Data section:
++++++++++
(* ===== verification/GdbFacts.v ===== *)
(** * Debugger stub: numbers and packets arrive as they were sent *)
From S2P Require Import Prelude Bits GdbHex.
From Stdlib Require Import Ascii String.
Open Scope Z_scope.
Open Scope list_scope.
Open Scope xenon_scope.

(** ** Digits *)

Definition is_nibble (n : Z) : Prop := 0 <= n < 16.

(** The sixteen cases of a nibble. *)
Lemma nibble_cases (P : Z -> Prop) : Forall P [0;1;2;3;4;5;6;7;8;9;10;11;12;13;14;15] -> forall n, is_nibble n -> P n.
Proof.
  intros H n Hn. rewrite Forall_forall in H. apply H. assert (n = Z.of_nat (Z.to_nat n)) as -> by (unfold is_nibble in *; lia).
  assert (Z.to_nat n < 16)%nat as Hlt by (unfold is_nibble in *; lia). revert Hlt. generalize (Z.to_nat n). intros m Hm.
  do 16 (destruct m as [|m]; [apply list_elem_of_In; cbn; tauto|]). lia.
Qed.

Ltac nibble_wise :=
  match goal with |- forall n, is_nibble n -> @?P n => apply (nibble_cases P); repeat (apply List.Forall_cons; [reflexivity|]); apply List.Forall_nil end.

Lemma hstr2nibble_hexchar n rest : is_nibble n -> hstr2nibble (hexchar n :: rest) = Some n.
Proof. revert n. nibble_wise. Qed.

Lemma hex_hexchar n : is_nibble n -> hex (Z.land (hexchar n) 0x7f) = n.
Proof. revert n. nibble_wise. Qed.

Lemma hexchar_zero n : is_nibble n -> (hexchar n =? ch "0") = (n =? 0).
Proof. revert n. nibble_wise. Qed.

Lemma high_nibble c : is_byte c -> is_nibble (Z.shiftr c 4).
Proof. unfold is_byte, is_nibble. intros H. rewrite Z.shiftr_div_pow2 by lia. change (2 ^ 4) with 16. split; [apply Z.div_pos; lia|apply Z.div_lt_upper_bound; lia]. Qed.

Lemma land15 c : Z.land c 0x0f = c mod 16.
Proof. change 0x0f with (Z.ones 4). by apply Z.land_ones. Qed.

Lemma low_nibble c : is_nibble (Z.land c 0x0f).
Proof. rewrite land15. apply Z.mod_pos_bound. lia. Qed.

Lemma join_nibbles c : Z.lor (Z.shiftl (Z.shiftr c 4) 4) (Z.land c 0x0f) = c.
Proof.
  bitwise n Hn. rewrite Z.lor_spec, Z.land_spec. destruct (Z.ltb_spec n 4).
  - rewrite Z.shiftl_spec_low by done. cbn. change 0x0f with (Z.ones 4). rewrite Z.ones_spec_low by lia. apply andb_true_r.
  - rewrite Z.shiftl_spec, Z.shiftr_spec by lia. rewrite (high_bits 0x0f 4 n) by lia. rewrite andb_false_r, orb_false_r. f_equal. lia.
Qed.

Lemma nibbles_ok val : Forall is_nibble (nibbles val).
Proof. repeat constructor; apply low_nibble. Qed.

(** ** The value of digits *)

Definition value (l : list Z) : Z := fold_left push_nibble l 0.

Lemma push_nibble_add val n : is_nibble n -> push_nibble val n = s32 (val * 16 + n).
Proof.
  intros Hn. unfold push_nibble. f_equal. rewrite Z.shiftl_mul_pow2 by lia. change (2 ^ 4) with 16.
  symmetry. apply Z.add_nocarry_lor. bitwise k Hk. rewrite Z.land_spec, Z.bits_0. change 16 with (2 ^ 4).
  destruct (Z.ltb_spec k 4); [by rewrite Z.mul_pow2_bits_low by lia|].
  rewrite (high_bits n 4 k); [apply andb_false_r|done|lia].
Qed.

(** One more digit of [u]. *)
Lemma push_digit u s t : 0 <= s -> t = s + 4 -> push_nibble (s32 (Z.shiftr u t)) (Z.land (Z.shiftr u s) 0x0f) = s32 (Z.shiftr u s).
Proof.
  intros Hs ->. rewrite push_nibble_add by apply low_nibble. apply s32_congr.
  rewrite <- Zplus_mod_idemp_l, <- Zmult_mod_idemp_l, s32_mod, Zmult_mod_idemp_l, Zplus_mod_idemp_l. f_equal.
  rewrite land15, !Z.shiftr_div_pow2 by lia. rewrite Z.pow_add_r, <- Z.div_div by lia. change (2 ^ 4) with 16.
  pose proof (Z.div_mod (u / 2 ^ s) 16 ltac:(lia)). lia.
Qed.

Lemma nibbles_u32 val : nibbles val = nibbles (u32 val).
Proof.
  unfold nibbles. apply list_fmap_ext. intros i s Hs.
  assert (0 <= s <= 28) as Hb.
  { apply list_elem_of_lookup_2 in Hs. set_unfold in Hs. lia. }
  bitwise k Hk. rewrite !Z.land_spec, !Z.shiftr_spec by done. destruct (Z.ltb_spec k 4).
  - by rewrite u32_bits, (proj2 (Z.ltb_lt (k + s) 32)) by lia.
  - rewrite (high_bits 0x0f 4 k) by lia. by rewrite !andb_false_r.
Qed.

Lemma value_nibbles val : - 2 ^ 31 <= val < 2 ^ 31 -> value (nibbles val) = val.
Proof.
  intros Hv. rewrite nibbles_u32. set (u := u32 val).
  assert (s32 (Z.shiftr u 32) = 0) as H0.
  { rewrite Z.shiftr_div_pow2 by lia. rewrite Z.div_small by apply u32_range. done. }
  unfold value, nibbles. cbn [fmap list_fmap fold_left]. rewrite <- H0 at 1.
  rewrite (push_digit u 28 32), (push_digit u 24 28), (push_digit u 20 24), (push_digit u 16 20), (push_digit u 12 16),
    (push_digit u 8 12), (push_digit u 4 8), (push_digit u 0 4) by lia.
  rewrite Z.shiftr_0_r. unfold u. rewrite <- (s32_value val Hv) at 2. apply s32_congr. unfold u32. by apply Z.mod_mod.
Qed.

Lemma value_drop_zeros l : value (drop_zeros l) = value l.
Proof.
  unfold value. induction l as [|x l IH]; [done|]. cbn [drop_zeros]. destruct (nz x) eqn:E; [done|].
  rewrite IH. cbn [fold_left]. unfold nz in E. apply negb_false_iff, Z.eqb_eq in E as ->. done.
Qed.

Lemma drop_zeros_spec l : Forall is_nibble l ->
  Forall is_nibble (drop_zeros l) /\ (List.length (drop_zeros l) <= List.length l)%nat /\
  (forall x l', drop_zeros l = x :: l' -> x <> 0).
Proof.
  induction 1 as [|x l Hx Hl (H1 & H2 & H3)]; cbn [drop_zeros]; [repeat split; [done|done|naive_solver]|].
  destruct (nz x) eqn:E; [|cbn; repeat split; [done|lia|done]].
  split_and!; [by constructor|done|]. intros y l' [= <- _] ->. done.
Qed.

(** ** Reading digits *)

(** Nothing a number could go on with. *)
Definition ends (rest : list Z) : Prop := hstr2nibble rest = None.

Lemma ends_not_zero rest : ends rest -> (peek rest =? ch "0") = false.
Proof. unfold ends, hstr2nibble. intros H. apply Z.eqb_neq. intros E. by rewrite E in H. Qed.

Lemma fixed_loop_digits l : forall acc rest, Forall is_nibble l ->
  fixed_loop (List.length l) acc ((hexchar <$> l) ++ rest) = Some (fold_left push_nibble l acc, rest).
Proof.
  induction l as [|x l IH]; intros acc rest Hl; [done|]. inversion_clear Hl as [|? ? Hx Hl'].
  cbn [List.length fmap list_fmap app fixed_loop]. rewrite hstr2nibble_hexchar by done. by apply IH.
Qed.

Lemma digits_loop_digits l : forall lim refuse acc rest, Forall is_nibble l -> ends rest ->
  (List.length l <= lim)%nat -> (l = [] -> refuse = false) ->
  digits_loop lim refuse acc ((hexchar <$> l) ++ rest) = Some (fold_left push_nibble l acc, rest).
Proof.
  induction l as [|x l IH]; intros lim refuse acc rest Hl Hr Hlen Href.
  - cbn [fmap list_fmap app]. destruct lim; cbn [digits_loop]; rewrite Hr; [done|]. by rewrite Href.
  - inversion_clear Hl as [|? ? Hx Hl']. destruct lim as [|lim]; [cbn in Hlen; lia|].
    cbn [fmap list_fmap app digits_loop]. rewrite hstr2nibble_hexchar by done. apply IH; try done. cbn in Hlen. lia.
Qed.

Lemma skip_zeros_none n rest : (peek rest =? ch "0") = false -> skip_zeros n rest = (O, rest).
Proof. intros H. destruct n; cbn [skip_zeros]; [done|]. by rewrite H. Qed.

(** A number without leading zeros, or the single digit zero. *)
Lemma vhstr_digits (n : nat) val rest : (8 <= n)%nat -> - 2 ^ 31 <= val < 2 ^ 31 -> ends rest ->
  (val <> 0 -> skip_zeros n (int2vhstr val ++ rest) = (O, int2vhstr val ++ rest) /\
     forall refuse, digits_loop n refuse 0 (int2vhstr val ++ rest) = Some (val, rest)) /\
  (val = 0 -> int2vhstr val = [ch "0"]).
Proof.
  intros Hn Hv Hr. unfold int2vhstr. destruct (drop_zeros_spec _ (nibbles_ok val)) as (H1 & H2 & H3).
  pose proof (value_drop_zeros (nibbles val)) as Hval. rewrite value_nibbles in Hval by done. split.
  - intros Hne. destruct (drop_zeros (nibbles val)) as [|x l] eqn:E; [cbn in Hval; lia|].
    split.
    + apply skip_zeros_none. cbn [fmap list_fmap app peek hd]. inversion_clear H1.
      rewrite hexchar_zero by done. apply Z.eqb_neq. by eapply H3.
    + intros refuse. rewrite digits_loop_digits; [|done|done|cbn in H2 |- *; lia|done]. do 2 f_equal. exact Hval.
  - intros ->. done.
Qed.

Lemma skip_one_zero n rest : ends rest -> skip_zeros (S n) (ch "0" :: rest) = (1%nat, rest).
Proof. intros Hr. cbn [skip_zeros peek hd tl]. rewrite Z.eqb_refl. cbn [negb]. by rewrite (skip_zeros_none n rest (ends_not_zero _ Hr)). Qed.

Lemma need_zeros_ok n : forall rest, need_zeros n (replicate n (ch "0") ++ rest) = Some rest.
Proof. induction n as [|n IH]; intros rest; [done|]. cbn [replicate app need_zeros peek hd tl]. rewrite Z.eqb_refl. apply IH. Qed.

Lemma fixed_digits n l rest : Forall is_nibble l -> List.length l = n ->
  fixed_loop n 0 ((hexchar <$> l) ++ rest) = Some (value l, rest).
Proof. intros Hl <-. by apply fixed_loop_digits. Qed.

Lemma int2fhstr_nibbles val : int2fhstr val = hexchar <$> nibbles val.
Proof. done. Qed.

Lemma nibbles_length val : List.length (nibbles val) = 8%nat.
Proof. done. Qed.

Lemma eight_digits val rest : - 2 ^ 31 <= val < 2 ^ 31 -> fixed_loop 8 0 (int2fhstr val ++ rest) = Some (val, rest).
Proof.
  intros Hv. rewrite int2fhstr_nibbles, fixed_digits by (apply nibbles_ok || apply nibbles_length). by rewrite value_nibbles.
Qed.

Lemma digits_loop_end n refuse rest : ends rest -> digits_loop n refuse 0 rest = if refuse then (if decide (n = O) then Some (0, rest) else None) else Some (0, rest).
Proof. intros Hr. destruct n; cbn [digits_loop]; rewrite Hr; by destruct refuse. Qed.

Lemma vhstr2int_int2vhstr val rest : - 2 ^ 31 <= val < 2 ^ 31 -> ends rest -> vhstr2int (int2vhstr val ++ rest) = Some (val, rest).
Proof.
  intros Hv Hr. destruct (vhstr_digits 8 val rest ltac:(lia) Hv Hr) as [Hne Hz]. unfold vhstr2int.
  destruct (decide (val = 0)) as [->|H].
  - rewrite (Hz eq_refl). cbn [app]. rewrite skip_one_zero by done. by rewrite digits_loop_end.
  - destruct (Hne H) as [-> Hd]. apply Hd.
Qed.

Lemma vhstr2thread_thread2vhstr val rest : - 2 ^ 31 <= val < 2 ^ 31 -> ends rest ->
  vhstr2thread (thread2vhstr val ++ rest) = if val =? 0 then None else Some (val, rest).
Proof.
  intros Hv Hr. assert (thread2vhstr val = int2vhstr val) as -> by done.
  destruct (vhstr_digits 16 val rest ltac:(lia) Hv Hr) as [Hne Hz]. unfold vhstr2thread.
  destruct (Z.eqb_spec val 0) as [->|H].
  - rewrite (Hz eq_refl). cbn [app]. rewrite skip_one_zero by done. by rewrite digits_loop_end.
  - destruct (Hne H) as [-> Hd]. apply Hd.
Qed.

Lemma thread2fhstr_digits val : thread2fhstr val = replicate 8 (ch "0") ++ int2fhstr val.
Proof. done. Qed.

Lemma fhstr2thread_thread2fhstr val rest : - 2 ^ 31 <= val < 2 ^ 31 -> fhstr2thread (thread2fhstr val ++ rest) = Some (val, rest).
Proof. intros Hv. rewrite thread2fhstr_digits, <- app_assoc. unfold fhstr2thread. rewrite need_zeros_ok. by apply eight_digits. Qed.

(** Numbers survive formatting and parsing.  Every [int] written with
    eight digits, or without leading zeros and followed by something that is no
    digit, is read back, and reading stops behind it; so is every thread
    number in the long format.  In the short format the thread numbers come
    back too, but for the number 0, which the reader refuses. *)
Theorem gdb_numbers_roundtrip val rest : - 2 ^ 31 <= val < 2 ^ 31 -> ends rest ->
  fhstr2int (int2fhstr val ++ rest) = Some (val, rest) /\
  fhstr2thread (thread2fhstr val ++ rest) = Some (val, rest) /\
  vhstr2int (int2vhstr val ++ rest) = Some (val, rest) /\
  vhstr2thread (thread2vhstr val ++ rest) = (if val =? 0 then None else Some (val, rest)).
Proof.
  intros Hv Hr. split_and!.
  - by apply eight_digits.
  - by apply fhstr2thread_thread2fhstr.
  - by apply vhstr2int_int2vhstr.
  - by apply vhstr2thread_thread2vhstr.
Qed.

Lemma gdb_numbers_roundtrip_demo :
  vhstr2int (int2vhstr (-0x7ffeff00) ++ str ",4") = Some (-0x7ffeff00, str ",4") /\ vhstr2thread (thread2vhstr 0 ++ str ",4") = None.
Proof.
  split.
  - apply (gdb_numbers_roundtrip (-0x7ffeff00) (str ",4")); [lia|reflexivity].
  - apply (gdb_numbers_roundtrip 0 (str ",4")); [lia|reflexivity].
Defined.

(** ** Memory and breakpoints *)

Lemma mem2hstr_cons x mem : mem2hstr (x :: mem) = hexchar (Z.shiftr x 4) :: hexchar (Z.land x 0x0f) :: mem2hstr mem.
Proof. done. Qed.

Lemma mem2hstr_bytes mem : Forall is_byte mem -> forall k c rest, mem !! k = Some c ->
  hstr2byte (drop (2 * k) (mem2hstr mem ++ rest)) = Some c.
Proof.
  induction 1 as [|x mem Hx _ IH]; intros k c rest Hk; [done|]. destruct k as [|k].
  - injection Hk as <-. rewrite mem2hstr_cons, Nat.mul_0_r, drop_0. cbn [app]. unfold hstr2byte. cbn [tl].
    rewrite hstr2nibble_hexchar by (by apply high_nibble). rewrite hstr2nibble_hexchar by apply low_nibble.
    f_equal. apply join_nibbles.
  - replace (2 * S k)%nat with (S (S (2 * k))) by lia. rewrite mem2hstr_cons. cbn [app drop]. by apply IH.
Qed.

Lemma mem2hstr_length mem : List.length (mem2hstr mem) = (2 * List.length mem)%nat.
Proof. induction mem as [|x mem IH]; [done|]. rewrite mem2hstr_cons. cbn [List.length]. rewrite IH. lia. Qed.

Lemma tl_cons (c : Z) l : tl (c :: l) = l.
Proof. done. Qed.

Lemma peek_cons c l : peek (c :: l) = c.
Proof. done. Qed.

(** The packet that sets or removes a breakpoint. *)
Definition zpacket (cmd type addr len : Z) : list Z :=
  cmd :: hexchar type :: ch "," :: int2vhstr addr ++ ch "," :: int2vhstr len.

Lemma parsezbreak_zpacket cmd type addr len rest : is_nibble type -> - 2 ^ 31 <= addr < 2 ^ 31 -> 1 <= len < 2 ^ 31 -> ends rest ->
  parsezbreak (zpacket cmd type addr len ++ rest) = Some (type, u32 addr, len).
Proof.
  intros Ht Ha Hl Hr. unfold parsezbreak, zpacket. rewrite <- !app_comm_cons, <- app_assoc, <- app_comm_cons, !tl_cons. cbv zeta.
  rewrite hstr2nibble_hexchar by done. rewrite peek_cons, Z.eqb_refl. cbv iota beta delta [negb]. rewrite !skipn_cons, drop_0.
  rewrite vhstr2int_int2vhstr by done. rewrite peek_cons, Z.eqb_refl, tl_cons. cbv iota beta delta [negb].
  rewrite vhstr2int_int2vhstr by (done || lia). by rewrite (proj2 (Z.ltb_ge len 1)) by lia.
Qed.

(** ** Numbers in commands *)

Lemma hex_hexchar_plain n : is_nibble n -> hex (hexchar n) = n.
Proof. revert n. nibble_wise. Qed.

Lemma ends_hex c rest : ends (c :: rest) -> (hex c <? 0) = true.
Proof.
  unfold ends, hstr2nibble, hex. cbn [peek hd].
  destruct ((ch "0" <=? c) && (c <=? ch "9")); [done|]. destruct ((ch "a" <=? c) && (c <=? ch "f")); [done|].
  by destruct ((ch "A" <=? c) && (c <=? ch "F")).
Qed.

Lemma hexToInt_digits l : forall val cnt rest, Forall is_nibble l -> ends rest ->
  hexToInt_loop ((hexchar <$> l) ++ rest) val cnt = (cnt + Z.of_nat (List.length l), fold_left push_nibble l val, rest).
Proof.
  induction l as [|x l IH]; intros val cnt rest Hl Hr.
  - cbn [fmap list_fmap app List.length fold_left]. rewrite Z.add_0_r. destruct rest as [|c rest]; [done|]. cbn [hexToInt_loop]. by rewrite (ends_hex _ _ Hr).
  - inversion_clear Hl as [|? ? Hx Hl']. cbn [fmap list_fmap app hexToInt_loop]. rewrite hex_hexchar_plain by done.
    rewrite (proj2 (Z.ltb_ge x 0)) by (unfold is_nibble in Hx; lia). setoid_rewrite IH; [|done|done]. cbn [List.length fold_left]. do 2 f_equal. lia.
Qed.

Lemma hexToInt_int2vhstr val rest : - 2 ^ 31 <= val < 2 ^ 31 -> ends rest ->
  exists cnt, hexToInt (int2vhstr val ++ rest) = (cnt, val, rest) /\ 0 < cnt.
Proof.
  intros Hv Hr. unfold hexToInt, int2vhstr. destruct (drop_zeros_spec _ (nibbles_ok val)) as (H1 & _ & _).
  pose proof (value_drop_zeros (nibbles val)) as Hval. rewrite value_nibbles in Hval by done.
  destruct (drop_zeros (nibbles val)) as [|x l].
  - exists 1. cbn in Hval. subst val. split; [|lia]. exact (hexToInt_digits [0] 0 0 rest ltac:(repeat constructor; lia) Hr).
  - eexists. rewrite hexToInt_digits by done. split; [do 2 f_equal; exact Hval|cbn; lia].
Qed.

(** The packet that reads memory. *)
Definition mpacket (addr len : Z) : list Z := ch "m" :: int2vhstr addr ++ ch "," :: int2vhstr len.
++++++++++
Above are the records. Print exactly, and only, the lines from the line with "f_equal. apply join_nibbles." to the line with "Lemma hexToInt_digits l", both inclusive.

Solution to the exercise:
    f_equal. apply join_nibbles.
  - replace (2 * S k)%nat with (S (S (2 * k))) by lia. rewrite mem2hstr_cons. cbn [app drop]. by apply IH.
Qed.

Lemma mem2hstr_length mem : List.length (mem2hstr mem) = (2 * List.length mem)%nat.
Proof. induction mem as [|x mem IH]; [done|]. rewrite mem2hstr_cons. cbn [List.length]. rewrite IH. lia. Qed.

Lemma tl_cons (c : Z) l : tl (c :: l) = l.
Proof. done. Qed.

Lemma peek_cons c l : peek (c :: l) = c.
Proof. done. Qed.

(** The packet that sets or removes a breakpoint. *)
Definition zpacket (cmd type addr len : Z) : list Z :=
  cmd :: hexchar type :: ch "," :: int2vhstr addr ++ ch "," :: int2vhstr len.

Lemma parsezbreak_zpacket cmd type addr len rest : is_nibble type -> - 2 ^ 31 <= addr < 2 ^ 31 -> 1 <= len < 2 ^ 31 -> ends rest ->
  parsezbreak (zpacket cmd type addr len ++ rest) = Some (type, u32 addr, len).
Proof.
  intros Ht Ha Hl Hr. unfold parsezbreak, zpacket. rewrite <- !app_comm_cons, <- app_assoc, <- app_comm_cons, !tl_cons. cbv zeta.
  rewrite hstr2nibble_hexchar by done. rewrite peek_cons, Z.eqb_refl. cbv iota beta delta [negb]. rewrite !skipn_cons, drop_0.
  rewrite vhstr2int_int2vhstr by done. rewrite peek_cons, Z.eqb_refl, tl_cons. cbv iota beta delta [negb].
  rewrite vhstr2int_int2vhstr by (done || lia). by rewrite (proj2 (Z.ltb_ge len 1)) by lia.
Qed.

(** ** Numbers in commands *)

Lemma hex_hexchar_plain n : is_nibble n -> hex (hexchar n) = n.
Proof. revert n. nibble_wise. Qed.

Lemma ends_hex c rest : ends (c :: rest) -> (hex c <? 0) = true.
Proof.
  unfold ends, hstr2nibble, hex. cbn [peek hd].
  destruct ((ch "0" <=? c) && (c <=? ch "9")); [done|]. destruct ((ch "a" <=? c) && (c <=? ch "f")); [done|].
  by destruct ((ch "A" <=? c) && (c <=? ch "F")).
Qed.

Lemma hexToInt_digits l : forall val cnt rest, Forall is_nibble l -> ends rest ->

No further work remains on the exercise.